A ver, ¿cuánto hace que no damos un abrazo de repente, sin motivo alguno y sin explicaciones?
¿Y cuánto hace que no nos hincamos con asombro para beber el vaso de agua?
¿Y cuánto hace que no comemos nueces con pan a esa hora en que la tardecita es rumiada y mordida por las faldas de la noche?
¿Y cuánto hace que no reparamos en las venitas del aire?
¿Y cuánto hace que a nuestro aire no le pasamos la lengua y le lamemos la piel?
¿Y cuánto hace que no nos enteramos de que la música es el agua del aire?

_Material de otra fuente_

Lemma window_ok (buf : list byte) (offset size off : Z) :
  window buf offset size = Ok off ->
  0 <= off /\ off + size <= Z.of_nat (length buf)
  /\ off = (if offset <? 0 then offset + Z.of_nat (length buf) else offset).
Proof.
  unfold window. intros H.
  destruct (_ || _) eqn:E; [discriminate|].
  apply orb_false_iff in E as [E1 E2].
  apply Z.ltb_ge in E1, E2. inversion H; subst. lia.
Qed.

Lemma window_fits (buf : list byte) (offset size : Z) :
  0 <= offset -> offset + size <= Z.of_nat (length buf) ->
  window buf offset size = Ok offset.
Proof.
  intros Ho Hl. unfold window.
  destruct (offset <? 0) eqn:E; [apply Z.ltb_lt in E; lia|].
  destruct (_ || _) eqn:E'; [|reflexivity].
  apply orb_true_iff in E' as [E'|E']; apply Z.ltb_lt in E'; lia.
Qed.

Lemma window_same_length (buf buf' : list byte) (offset size : Z) :
  length buf' = length buf ->
  window buf' offset size = window buf offset size.
Proof. intros H. unfold window. rewrite H. reflexivity. Qed.

End StructFacts.

(** ** Element records: pack and unpack *)

Section PackUnpack.
Import Struct FfffElement.

Lemma land_shiftl8_small (cl ty : Z) :
  0 <= ty < 256 -> Z.land (Z.shiftl cl 8) ty = 0.
Proof.
  intros Hty. apply Z.bits_inj'. intros n Hn.
  rewrite Z.land_spec, Z.bits_0.
  destruct (Z.lt_ge_cases n 8) as [Hlt|Hge].
  - rewrite Z.shiftl_spec_low by lia. reflexivity.
  - assert (Hbit : Z.testbit ty n = false).
    { apply Z.testbit_false; [lia|].
      rewrite Z.div_small; [reflexivity|].
      split; [lia|].
      apply Z.lt_le_trans with (2 ^ 8); [change (2 ^ 8) with 256; lia|].
      apply Z.pow_le_mono_r; lia. }
    rewrite Hbit. apply andb_false_r.
Qed.

Lemma type_class_word (cl ty : Z) :
  0 <= ty < 256 -> Z.lor (Z.shiftl cl 8) ty = cl * 256 + ty.
Proof.
  intros Hty.
  rewrite <- Z.add_nocarry_lor by (apply land_shiftl8_small; exact Hty).
  rewrite Z.shiftl_mul_pow2 by lia. reflexivity.
Qed.

Lemma low_byte (w : Z) : Z.land w 0x000000ff = w mod 256.
Proof. change 0x000000ff with (Z.ones 8). apply Z.land_ones. lia. Qed.

Lemma upper_bytes (w : Z) :
  Z.land (Z.shiftr w 8) 0x00ffffff = (w / 256) mod 2 ^ 24.
Proof.
  change 0x00ffffff with (Z.ones 24).
  rewrite Z.land_ones, Z.shiftr_div_pow2 by lia. reflexivity.
Qed.

(** The first word of a record read as one type byte and three class
    bytes. *)
Lemma word0_bytes (buf : list byte) (off : Z) :
  0 <= off -> off + 4 <= Z.of_nat (length buf) ->
  let w := le_uint (read buf off 4) in
  w mod 256 = le_uint (read buf off 1)
  /\ (w / 256) mod 2 ^ 24 = le_uint (read buf (off + 1) 3).
Proof.
  intros Ho Hl w. subst w.
  change (read buf off 4) with (read buf off (1 + 3)).
  rewrite read_split, le_uint_app by lia.
  rewrite length_read by lia.
  pose proof (le_uint_bound (read buf off 1)) as H1.
  pose proof (le_uint_bound (read buf (off + 1) 3)) as H3.
  rewrite length_read in H1, H3 by lia.
  change (256 ^ Z.of_nat (Z.to_nat 1)) with 256 in *.
  change (256 ^ Z.of_nat (Z.to_nat 3)) with 16777216 in *.
  change (2 ^ 24) with 16777216.
  Z.to_euclidean_division_equations. lia.
Qed.

End PackUnpack.

Section PackUnpackRoundTrip.
Import Struct FfffElement Spec.

(** What [unpack] makes of the five words of a record. *)
Lemma unpack_words (e0 : FfffElement) (buf : list byte) (offset off : Z) :
  window buf offset 20 = Ok off ->
  let w0 := le_uint (read buf off 4) in
  exists e' eot,
    unpack e0 buf offset = Ok (e', eot)
    /\ fields_of e'
       = (w0 mod 256, (w0 / 256) mod 2 ^ 24,
          le_uint (read buf (off + 4) 4), le_uint (read buf (off + 8) 4),
          le_uint (read buf (off + 12) 4), le_uint (read buf (off + 16) 4))
    /\ eot = (w0 mod 256 =? FFFF_ELEMENT_END_OF_ELEMENT_TABLE).
Proof.
  intros Hw w0. unfold unpack, unpack_from_5L. rewrite Hw.
  cbn [mbind result_bind Py.bind].
  fold w0. rewrite low_byte, upper_bytes.
  cbn [set_fields element_type].
  destruct (w0 mod 256 =? FFFF_ELEMENT_END_OF_ELEMENT_TABLE) eqn:E;
    cbn [negb]; eexists; eexists; (split; [reflexivity|]);
    split; reflexivity.
Qed.

Lemma pack_ok (e : FfffElement) (buf : list byte) (offset off : Z) :
  fits_widths e ->
  window buf offset 20 = Ok off ->
  pack e buf offset
  = Ok (splice buf off
          (le_bytes4 (element_class e * 256 + element_type e)
           ++ le_bytes4 (element_id e) ++ le_bytes4 (element_length e)
           ++ le_bytes4 (element_location e)
           ++ le_bytes4 (element_generation e)),
        offset + 20).
Proof.
  intros (Hty & Hcl & Hid & Hlen & Hloc & Hgen) Hw.
  unfold pack, pack_into_5L. rewrite Hw.
  cbn [mbind result_bind Py.bind].
  rewrite type_class_word by lia.
  assert (H0 : fits_L (element_class e * 256 + element_type e) = true).
  { apply fits_L_iff. change (2 ^ 24) with 16777216 in Hcl.
    change (2 ^ 32) with 4294967296. lia. }
  rewrite H0.
  rewrite (proj2 (fits_L_iff _) Hid), (proj2 (fits_L_iff _) Hlen),
    (proj2 (fits_L_iff _) Hloc), (proj2 (fits_L_iff _) Hgen).
  reflexivity.
Qed.

(** C3: a record whose fields fit their widths, packed where its twenty
    bytes fit the buffer, is unpacked from the same buffer and offset with
    its six fields unchanged; and [unpack] reads five little-endian 32-bit
    words, the low byte of the first being the type, its three upper bytes
    the class, and the next four the id, length, location and
    generation. *)
Theorem pack_unpack_roundtrip :
  (forall (e e0 : FfffElement) (buf : list byte) (offset off : Z),
      fits_widths e ->
      window buf offset 20 = Ok off ->
      exists buf' e' eot,
        pack e buf offset = Ok (buf', offset + FFFF_ELT_LENGTH)
        /\ unpack e0 buf' offset = Ok (e', eot)
        /\ fields_of e' = fields_of e)
  /\ (forall (e0 : FfffElement) (buf : list byte) (offset off : Z),
        window buf offset 20 = Ok off ->
        exists e' eot,
          unpack e0 buf offset = Ok (e', eot)
          /\ element_type e' = le_uint (read buf off 1)
          /\ element_class e' = le_uint (read buf (off + 1) 3)
          /\ element_id e' = le_uint (read buf (off + 4) 4)
          /\ element_length e' = le_uint (read buf (off + 8) 4)
          /\ element_location e' = le_uint (read buf (off + 12) 4)
          /\ element_generation e' = le_uint (read buf (off + 16) 4)
          /\ eot = (element_type e' =? FFFF_ELEMENT_END_OF_ELEMENT_TABLE)).
Proof.
  split.
  - intros e e0 buf offset off Hfit Hw.
    pose proof (window_ok _ _ _ _ Hw) as (Ho & Hl & _).
    rewrite (pack_ok e buf offset off Hfit Hw).
    set (bs := (le_bytes4 _ ++ _)%list).
    assert (Hlen : length (splice buf off bs) = length buf).
    { apply length_splice; [lia|]. subst bs. cbn [length app le_bytes4]. lia. }
    assert (Hw' : window (splice buf off bs) offset 20 = Ok off).
    { rewrite (window_same_length buf) by exact Hlen. exact Hw. }
    destruct (unpack_words e0 _ _ _ Hw') as (e' & eot & Hu & Hf & _).
    exists (splice buf off bs), e', eot.
    split; [reflexivity|]. split; [exact Hu|].
    rewrite Hf. clear Hu Hf Hw'.
    assert (Hrd : forall i v,
               0 <= i -> i + 4 <= 20 ->
               take 4 (drop (Z.to_nat i) bs) = le_bytes4 v ->
               le_uint (read (splice buf off bs) (off + i) 4)
               = le_uint (le_bytes4 v)).
    { intros i v Hi Hi' Hb. rewrite read_splice; try lia.
      - change (Z.to_nat 4) with 4%nat. rewrite Hb. reflexivity.
      - subst bs. cbn [length app le_bytes4]. lia.
      - subst bs. cbn [length app le_bytes4]. lia. }
    destruct Hfit as (Hty & Hcl & Hid & Hlen' & Hloc & Hgen).
    change (2 ^ 24) with 16777216 in *. change (2 ^ 32) with 4294967296 in *.
    replace (read (splice buf off bs) off 4)
      with (read (splice buf off bs) (off + 0) 4) by (f_equal; lia).
    rewrite (Hrd 0 (element_class e * 256 + element_type e)),
      (Hrd 4 (element_id e)), (Hrd 8 (element_length e)),
      (Hrd 12 (element_location e)), (Hrd 16 (element_generation e))
      by (lia || reflexivity).
    rewrite !le_uint_bytes4 by (change (2 ^ 32) with 4294967296; lia).
    unfold fields_of. repeat f_equal.
    + Z.to_euclidean_division_equations; lia.
    + Z.to_euclidean_division_equations; lia.
  - intros e0 buf offset off Hw.
    pose proof (window_ok _ _ _ _ Hw) as (Ho & Hl & _).
    destruct (unpack_words e0 _ _ _ Hw) as (e' & eot & Hu & Hf & He).
    exists e', eot. split; [exact Hu|].
    destruct (word0_bytes buf off) as [Hb0 Hb1]; [lia|lia|].
    cbv zeta in Hb0, Hb1. rewrite Hb0, Hb1 in Hf.
    unfold fields_of in Hf. injection Hf as H1 H2 H3 H4 H5 H6.
    repeat (split; [assumption|]).
    rewrite He, Hb0, H1. reflexivity.
Qed.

¿Y cuánto hace que no silbamos mientras hacemos los trabajos o cuando vamos en el colectivo?
¿Y cuánto que no decimos “buen día” pensando, sintiendo, que el día es bueno gracias a la gestión del sol?
¿Y cuánto hace que no caminamos descalzos por la espalda de la tierra que nos parió?
¿Y cuánto hace que no decimos exactamente lo que pensamos sin calcular las consecuencias y sin mirar a quién?
¿Y cuánto hace que no lloramos en voz alta como saben llorar los niños?
¿Y cuánto hace que no soltamos a nuestras manos, con todos sus dedos, para que ellos consigan los goces hasta el alarido, y para que ellas, las manos, pronuncien el amor que no saben decir las pobres palabras?
¿Y cuánto que no abrimos la jaula de nuestro pecho para que salga buscando la luz nuestro apretado corazón?
A ver, ¿y cuánto hace que no nos tomamos el pulso, para sentir, para celebrar la sangre que nos viaja por las venas?
¿Y cuánto, cuánto hace que no apoyamos nuestro oído sobre el pecho indefenso de alguien que duerme en nuestra casa?
Damas y caballeros, vivimos despilfarrándonos. Hacemos “como que” vivimos. Vivimos porque, en fin, “se usa”.
Pregunta incómoda: ¿Vivimos cuando vivimos?
Tengamos el coraje de reconocerlo: vivimos desmayando, desangrando nuestra sangre. ¿Será ese el precio de ser “civilizados”?
Vivimos cancelando, descorazonando a nuestro corazón. ¿Significará eso ser bieneducados?
Respiramos impunemente.
Despilfarradores, desmayadores, desangradores, descorazonadores… caramba o carajo, no hacemos más que matar el Tiempo mientras que, por otro lado, no quejamos porque no hay tiempo y decimos que la Vida, la famosa Vida, se nos pasa demasiado rápido.
Impunes de toda impunidad, afrontemos otra vez la jodida pregunta: realmente, ¿vivimos cuando vivimos?
Veloces para las coartadas nos diremos que no podemos pasarnos la vida haciéndonos preguntas. Consideremos que tampoco podemos pasarnos la vida sin preguntarnos nada.
Haber nacido, estar anotado en el registro civil es una cosa. Estar vivos es otra cosa, muy diferente.
Pasa como con la democracia: una cosa es usarla como condón y otra cosa es sembrarla día y noche. No basta con ir a votar. Votar es algo más que apostar motivado por los hediondos trolls financiados. Votar es ejercitar la memoria. Es ser habitantes ciudadanos, es participar, es criticar desde la preocupación comprometida, es involucrarse en los primordiales actos de cada día.
Pasarse la vida aparentando y consumiendo y lavándose las manos y entregándose a la tan sembrada “ideología” de la paranoia, esquivando las preguntas esenciales, es una pena.
Más que una pena es un crimencito perfecto por el que nadie va a la cárcel. Pero en realidad, para ese crimencito de lesa inhumanidad, no hace falta cárcel ni castigo alguno. Suficiente con haberse uno condenado a ser un/a prolijo/ja bien vestido/da; en realidad, a ser no más que un intestino eructante. Es decir, un militante de la indiferencia activa.
No sólo en Navidad y a fin de año, de vez en cuanto debiéramos bajar al hondo espejo de las preguntas. Las preguntas suelen ser inquietantes, peliagudas. Pero dejar las preguntas para mañana vendría a ser como dejar la Vida para mañana.
No, por favor, no le pasemos de largo a esa pintada que nos dice (y que nos advierte), sin siquiera una coma: Más amor por favor.
Ah, y una cosita más: el amor del que estamos hablando, ¿es incompatible con el neoliberalismo?